TASK PROMPT -> Once the line containing "assert (Hbody : Forall (λ l, has_char" has been copied, stop; copy every line before it exactly, beginning with the first line of the material below.

══ EXTRACTED INFORMATION ══

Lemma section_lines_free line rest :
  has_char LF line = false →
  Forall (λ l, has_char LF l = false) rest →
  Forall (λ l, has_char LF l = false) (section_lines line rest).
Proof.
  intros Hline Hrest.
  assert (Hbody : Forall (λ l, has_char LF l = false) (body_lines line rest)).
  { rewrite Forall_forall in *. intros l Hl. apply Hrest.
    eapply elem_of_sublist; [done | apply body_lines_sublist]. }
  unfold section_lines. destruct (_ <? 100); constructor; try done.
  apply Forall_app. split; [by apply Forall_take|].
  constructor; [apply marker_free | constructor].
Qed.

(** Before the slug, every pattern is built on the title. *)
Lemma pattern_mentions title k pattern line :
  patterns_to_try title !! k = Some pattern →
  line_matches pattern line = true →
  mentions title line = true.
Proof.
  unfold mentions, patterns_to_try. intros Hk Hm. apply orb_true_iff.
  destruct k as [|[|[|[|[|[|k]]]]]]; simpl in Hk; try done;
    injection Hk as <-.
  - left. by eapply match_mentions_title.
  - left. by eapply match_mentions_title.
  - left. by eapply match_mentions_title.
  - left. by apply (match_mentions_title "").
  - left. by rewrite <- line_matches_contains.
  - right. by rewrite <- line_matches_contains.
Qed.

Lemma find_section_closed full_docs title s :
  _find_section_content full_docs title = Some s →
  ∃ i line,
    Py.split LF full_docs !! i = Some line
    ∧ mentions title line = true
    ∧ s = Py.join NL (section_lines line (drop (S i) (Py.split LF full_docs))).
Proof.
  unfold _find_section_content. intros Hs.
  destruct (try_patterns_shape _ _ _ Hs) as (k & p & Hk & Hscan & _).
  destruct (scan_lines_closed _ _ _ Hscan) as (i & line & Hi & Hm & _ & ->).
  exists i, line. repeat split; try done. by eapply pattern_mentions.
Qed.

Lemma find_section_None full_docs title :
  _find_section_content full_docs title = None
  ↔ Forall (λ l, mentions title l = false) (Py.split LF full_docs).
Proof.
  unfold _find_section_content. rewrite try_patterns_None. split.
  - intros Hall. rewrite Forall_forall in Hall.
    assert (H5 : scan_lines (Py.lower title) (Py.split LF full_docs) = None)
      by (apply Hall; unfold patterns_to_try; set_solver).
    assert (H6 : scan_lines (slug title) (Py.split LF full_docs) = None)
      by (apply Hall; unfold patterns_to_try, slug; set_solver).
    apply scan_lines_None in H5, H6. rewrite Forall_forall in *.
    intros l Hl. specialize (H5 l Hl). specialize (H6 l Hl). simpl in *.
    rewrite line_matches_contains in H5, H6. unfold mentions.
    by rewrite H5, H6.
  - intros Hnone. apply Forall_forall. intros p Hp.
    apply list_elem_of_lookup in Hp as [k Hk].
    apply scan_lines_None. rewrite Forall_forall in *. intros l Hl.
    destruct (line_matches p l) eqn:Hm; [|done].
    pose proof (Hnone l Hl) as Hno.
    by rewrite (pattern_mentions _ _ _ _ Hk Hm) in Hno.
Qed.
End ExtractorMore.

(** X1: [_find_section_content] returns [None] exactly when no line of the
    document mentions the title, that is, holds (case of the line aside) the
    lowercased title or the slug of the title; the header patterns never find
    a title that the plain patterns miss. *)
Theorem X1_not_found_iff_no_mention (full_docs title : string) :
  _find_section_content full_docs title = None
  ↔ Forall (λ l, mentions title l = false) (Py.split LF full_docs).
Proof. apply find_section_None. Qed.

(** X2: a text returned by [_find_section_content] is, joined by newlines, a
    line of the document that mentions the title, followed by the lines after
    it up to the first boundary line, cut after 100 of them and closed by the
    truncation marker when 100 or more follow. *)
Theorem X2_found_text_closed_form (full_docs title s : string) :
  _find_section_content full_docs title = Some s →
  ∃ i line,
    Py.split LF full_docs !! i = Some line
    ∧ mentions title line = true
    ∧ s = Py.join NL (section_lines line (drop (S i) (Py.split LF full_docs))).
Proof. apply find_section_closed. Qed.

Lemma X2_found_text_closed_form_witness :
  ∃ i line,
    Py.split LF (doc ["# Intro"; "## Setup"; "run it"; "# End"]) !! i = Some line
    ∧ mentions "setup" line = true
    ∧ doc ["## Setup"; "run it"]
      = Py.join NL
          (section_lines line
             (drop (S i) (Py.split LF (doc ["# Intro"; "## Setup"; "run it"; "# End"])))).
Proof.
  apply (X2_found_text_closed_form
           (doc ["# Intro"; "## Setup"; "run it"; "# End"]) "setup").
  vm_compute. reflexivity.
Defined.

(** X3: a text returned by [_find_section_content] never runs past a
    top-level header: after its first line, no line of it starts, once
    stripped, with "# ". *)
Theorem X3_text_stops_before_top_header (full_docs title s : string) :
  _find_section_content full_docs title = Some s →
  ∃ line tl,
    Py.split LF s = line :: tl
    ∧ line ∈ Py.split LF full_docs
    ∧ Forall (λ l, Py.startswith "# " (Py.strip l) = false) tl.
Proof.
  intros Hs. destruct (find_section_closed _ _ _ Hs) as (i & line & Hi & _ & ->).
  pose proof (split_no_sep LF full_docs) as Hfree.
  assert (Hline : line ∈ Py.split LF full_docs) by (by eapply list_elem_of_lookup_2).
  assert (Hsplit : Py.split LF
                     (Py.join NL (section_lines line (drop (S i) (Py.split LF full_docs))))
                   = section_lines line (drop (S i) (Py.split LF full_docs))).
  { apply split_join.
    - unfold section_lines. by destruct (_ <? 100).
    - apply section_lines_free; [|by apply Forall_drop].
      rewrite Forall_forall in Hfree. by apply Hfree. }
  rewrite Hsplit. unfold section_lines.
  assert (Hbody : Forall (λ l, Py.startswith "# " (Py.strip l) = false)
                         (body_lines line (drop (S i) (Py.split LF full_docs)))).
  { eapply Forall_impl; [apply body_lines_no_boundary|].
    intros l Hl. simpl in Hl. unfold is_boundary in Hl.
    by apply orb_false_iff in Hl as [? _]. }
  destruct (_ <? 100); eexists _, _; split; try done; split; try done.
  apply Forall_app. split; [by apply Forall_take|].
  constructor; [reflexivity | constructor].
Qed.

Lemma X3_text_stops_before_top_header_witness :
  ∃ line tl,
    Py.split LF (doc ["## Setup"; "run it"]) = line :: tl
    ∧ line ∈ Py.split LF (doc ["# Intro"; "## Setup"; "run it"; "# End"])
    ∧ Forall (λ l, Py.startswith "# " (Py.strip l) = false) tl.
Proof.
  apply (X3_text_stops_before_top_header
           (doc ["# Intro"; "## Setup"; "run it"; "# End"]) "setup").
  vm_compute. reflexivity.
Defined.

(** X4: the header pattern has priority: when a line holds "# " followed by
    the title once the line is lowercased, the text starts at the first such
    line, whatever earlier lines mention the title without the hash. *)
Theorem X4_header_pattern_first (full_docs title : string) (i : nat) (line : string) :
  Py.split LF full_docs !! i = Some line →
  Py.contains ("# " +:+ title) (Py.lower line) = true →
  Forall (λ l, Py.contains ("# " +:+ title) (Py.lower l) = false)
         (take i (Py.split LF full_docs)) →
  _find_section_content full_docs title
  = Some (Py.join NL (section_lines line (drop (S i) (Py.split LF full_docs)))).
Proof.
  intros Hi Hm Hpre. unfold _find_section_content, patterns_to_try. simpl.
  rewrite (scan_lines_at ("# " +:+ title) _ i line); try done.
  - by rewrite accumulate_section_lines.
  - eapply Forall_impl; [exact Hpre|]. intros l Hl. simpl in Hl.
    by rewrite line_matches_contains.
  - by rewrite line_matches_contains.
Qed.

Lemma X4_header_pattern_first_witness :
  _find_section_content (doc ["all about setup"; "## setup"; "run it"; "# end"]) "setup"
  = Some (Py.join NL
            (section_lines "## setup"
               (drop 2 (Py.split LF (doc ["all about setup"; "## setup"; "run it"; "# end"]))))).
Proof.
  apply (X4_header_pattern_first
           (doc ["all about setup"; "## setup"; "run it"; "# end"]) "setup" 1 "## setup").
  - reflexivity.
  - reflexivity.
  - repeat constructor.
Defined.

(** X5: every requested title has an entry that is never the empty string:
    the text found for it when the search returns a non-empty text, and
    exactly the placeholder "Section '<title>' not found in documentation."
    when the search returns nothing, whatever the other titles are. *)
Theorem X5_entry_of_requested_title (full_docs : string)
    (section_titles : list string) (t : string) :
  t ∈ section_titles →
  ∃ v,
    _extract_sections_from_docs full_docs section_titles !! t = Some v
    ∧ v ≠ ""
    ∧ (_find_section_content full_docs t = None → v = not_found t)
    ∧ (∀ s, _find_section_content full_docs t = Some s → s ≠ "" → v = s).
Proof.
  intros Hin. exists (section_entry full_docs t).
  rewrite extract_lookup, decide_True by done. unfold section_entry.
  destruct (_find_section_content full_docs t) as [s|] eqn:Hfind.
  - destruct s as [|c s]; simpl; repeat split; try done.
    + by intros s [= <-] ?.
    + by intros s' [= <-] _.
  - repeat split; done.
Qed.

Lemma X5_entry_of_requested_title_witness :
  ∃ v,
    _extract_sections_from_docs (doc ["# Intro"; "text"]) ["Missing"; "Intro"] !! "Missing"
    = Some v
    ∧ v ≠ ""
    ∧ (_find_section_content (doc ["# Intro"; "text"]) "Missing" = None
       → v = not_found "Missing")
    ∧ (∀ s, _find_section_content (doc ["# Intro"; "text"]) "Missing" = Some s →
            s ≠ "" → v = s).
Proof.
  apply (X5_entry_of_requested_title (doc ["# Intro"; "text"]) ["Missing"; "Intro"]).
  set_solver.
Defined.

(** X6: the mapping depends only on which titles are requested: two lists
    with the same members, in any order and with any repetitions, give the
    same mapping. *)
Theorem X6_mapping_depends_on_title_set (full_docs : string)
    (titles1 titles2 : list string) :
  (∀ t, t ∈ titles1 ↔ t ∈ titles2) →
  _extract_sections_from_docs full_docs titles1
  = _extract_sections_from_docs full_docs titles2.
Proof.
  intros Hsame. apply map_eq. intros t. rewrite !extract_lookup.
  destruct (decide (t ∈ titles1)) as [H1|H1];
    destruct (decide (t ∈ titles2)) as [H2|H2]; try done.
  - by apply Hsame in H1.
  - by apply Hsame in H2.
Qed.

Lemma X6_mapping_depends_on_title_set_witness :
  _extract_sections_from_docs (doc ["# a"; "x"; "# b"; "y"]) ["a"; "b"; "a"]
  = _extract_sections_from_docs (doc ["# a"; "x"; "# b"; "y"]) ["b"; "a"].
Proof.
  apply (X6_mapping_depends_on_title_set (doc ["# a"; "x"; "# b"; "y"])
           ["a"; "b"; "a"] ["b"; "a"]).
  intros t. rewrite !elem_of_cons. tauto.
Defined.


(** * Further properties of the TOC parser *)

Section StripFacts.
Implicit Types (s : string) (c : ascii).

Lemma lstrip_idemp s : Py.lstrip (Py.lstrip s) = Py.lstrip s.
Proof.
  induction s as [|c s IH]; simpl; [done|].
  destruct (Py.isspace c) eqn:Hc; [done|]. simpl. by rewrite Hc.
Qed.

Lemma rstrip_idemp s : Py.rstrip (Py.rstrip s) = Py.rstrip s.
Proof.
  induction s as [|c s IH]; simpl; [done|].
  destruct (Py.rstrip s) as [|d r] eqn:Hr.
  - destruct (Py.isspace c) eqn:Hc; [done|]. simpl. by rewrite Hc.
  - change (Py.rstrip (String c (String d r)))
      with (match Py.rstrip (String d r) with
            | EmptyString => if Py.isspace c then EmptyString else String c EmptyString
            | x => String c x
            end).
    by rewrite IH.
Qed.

═══

FINISHED EXERCISE ->
Lemma section_lines_free line rest :
  has_char LF line = false →
  Forall (λ l, has_char LF l = false) rest →
  Forall (λ l, has_char LF l = false) (section_lines line rest).
Proof.
  intros Hline Hrest.
  assert (Hbody : Forall (λ l, has_char LF l = false) (body_lines line rest)).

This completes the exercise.